Your assignment: Look through the data below and extract, unchanged, the lines from the one that contains "else filter_index keep (S i) l'" to the one that contains "bool_decide (pattern1Top = pattern2Bottom).", both included.

== Dataset records ==

(** * Wave Function Collapse engine of wfc-map-gen: a shallow embedding

    The hook [useWaveFunctionCollapse] (the repository's [_wfc/index.ts])
    exposes two operations, [setup] and [draw].  This development embeds
    both as Rocq functions over an explicit engine state and proves the
    properties the specification states about them.

    Conventions of the embedding:
    - a JavaScript [Set<number>] is a duplicate-free list in insertion
      order ([forEach] visits it in that order);
    - the [Map] holding the entropies is an association list in insertion
      order (the minimum search visits it in that order); the Wave and the
      adjacency [Map]s, which are only read by key, are [gmap]s;
    - [Math.random()] is a stream of rationals in [0,1) read through a
      position kept in the engine state;
    - entropies are exact rationals (the rounding of the floating-point
      subtraction is not modelled). *)

From Stdlib Require Import ZArith QArith Qround Lia.
From stdpp Require Import gmap list.

Open Scope nat_scope.

(** ** JavaScript values that occur in the engine *)

(** A member of a pattern-id set.  [weightedPatterns[randomIndex]] is
    [undefined] when the pool is empty, and [draw] then stores it in the
    Wave like any id. *)
Inductive pid : Type :=
  | Undefined
  | Pid (n : nat).

#[global] Instance pid_eq_dec : EqDecision pid.
Proof. solve_decision. Defined.

(** [Set<number>]: insertion-ordered, without duplicates. *)
Module JsSet.

Abbreviation t := (list pid).

Definition has (s : t) (x : pid) : bool := bool_decide (x ∈ s).

Definition add (s : t) (x : pid) : t := if has s x then s else s ++ [x].

(** [new Set(iterable)] *)
Definition of_list (l : list pid) : t := foldl add [] l.

Definition size (s : t) : nat := length s.

End JsSet.

(** [Map<K, V>] in insertion order: [set] on a present key keeps its
    position, on an absent key appends. *)
Module JsMap.

Section Ops.
Context {K V : Type} `{EqDecision K}.

Fixpoint get (m : list (K * V)) (k : K) : option V :=
  match m with
  | [] => None
  | (k', v) :: m' => if decide (k' = k) then Some v else get m' k
  end.

Definition has (m : list (K * V)) (k : K) : bool :=
  match get m k with Some _ => true | None => false end.

Fixpoint set (m : list (K * V)) (k : K) (v : V) : list (K * V) :=
  match m with
  | [] => [(k, v)]
  | (k', v') :: m' =>
      if decide (k' = k) then (k', v) :: m' else (k', v') :: set m' k v
  end.

Definition delete (m : list (K * V)) (k : K) : list (K * V) :=
  filter (λ kv, kv.1 ≠ k) m.

Definition size (m : list (K * V)) : nat := length m.
End Ops.

End JsMap.

(** ** The random source *)

(** A value of [Math.random()]: a rational in [0,1). *)
Record unit_q : Type := UnitQ {
  uq : Q;
  uq_range : (0 <= uq)%Q ∧ (uq < 1)%Q
}.

Definition uq_zero : unit_q :=
  UnitQ 0 ltac:(split; [discriminate | reflexivity]).

Definition uq_half : unit_q :=
  UnitQ (1 # 2) ltac:(split; [discriminate | reflexivity]).

(** [Math.floor(Math.random() * n)] *)
Definition random_index (r : unit_q) (n : nat) : nat :=
  Z.to_nat (Qfloor (uq r * inject_Z (Z.of_nat n))).

(** ** Patterns *)

(** A channel read from the [Uint8ClampedArray]; [None] is the
    [undefined] of an out-of-range read ([JSON.stringify] prints it as
    [null]). *)
Definition channel := option Z.
Definition pixel := list channel.
Definition pattern := list (list pixel).

(** Keys of [patternCounts] and [patternIndexMap] are
    [JSON.stringify(pattern)]; two keys are equal exactly when the nested
    arrays are, so the pattern itself serves as the key. *)

Definition flat (p : pattern) : list pixel := concat p.

(** [arr.filter((_, i) => keep i)] *)
Fixpoint filter_index {A} (keep : nat → bool) (i : nat) (l : list A) : list A :=
  match l with
  | [] => []
  | a :: l' =>
      if keep i then a :: filter_index keep (S i) l'
      else filter_index keep (S i) l'
  end.

(** [i % N !== k]; for [N = 0] the remainder is [NaN], which differs from
    every number. *)
Definition rem_differs (N k i : nat) : bool :=
  if N =? 0 then true else negb (i mod N =? k).

Definition isHorizontallyAdjacent (pattern1 pattern2 : pattern) (N : nat) : bool :=
  let flat1 := flat pattern1 in
  let flat2 := flat pattern2 in
  let pattern1LeftEdge := filter_index (rem_differs N (N - 1)) 0 flat1 in
  let pattern2RightEdge := filter_index (rem_differs N 0) 0 flat2 in
  bool_decide (pattern1LeftEdge = pattern2RightEdge).

Definition isVerticallyAdjacent (pattern1 pattern2 : pattern) (N : nat) : bool :=
  let flat1 := flat pattern1 in
  let flat2 := flat pattern2 in
  let pattern1Top := take (N * N - N) flat1 in
  let pattern2Bottom := drop N flat2 in
  bool_decide (pattern1Top = pattern2Bottom).

(** ** Engine state *)

(** The hook's React state.  [draw] reads [wave], [adjacencies] and
    [entropy] and mutates the very objects it read, so whatever it wrote
    before returning is what the next call sees, on every return path. *)
Record engine : Type := Engine {
  wave : gmap nat JsSet.t;
  adjacencies : gmap nat (list JsSet.t);
  entropy : list (nat * Q);
  patterns : list pattern;
  frequencies : list nat;
(** [None]: not a finite number (unset, or a division by a zero width) *)
cellDimensionX : option Z;
cellDimensionY : option Z;
(** how many values of the random source have been consumed *)
rng : nat
}.

Inductive direction : Type := Left | Right | Up | Down.

#[global] Instance direction_eq_dec : EqDecision direction.
Proof. solve_decision. Defined.

(** [directions], in the order the propagation loop visits them *)
Definition directions : list direction := [Left; Right; Up; Down].

Definition vector (d : direction) : Z * Z :=
  match d with
  | Left => (-1, 0)
  | Right => (1, 0)
  | Up => (0, -1)
  | Down => (0, 1)
  end%Z.

Definition directionMapping (d : direction) : nat :=
  match d with Left => 0 | Right => 1 | Up => 2 | Down => 3 end.

Definition opposite (d : direction) : direction :=
  match d with Left => Right | Right => Left | Up => Down | Down => Up end.

(** ** Pattern Library Builder *)

Section Setup.

(** the hook's arguments ([scaleFactor] is not used by the engine) *)
Variables outputDimWidth outputDimHeight patternDim : nat.

Section Extraction.
Variable imageData : list Z.
Variables imageWidth imageHeight : nat.

Definition kernel : list (list nat) :=
  (λ n, (λ i, i + n * imageWidth) <$> seq 0 patternDim) <$> seq 0 patternDim.

Definition read_pixel (pixelIndex : nat) : pixel :=
  [ imageData !! pixelIndex; imageData !! (pixelIndex + 1);
    imageData !! (pixelIndex + 2); imageData !! (pixelIndex + 3) ].

(** the window [cmat] sampled at [(x, y)] *)
Definition cmat (x y : nat) : pattern :=
  (λ row : list nat,
     (λ offset,
        let pixelX := (x + offset) mod imageWidth in
        let pixelY := ((offset + imageWidth * y) / imageWidth) mod imageHeight in
        let pixelIndex := (pixelY * imageWidth + pixelX) * 4 in
        read_pixel pixelIndex) <$> row) <$> kernel.
End Extraction.

(** [rotate90]: [None] is the [TypeError] of [matrix[0].length] on an
    empty matrix.  Every caller passes a window whose rows all have
    [patternDim] entries, so the default of [nth] is never read. *)
Definition rotate90 (matrix : pattern) : option pattern :=
  match matrix with
  | [] => None
  | row0 :: _ =>
      Some ((λ x, (λ row : list pixel, nth x row []) <$> reverse matrix)
              <$> seq 0 (length row0))
  end.

(** the loop [for (let r = 0; r < 4; r++)], with [r] iterations left *)
Fixpoint push_variants (r : nat) (currentPattern : pattern)
    (allPatterns : list pattern) : option (list pattern) :=
  match r with
  | 0 => Some allPatterns
  | S r' =>
      let allPatterns :=
        allPatterns ++
        [currentPattern; reverse currentPattern; reverse <$> currentPattern] in
      currentPattern ← rotate90 currentPattern;
      push_variants r' currentPattern allPatterns
  end.

Definition extract (imageData : list Z) (imageWidth imageHeight : nat)
    : option (list pattern) :=
  foldl (λ acc y,
           foldl (λ acc x,
                    allPatterns ← acc;
                    push_variants 4 (cmat imageData imageWidth imageHeight x y)
                                  allPatterns)
                 acc (seq 0 imageWidth))
        (Some []) (seq 0 imageHeight).

(** *** Deduplication *)

Record library : Type := Library {
  patternCounts : list (pattern * nat);
  uniquePatterns : list pattern;
  patternIndexMap : list (pattern * nat)
}.

Definition count_pattern (lib : library) (p : pattern) : library :=
  match JsMap.get (patternCounts lib) p with
  | Some c =>
      Library (JsMap.set (patternCounts lib) p (c + 1))
              (uniquePatterns lib) (patternIndexMap lib)
  | None =>
      Library (JsMap.set (patternCounts lib) p 1)
              (uniquePatterns lib ++ [p])
              (JsMap.set (patternIndexMap lib) p (length (uniquePatterns lib)))
  end.

Definition deduplicate (allPatterns : list pattern) : library :=
  foldl count_pattern (Library [] [] []) allPatterns.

===

Answer to this exercise:
      else filter_index keep (S i) l'
  end.

(** [i % N !== k]; for [N = 0] the remainder is [NaN], which differs from
    every number. *)
Definition rem_differs (N k i : nat) : bool :=
  if N =? 0 then true else negb (i mod N =? k).

Definition isHorizontallyAdjacent (pattern1 pattern2 : pattern) (N : nat) : bool :=
  let flat1 := flat pattern1 in
  let flat2 := flat pattern2 in
  let pattern1LeftEdge := filter_index (rem_differs N (N - 1)) 0 flat1 in
  let pattern2RightEdge := filter_index (rem_differs N 0) 0 flat2 in
  bool_decide (pattern1LeftEdge = pattern2RightEdge).

Definition isVerticallyAdjacent (pattern1 pattern2 : pattern) (N : nat) : bool :=
  let flat1 := flat pattern1 in
  let flat2 := flat pattern2 in
  let pattern1Top := take (N * N - N) flat1 in
  let pattern2Bottom := drop N flat2 in
  bool_decide (pattern1Top = pattern2Bottom).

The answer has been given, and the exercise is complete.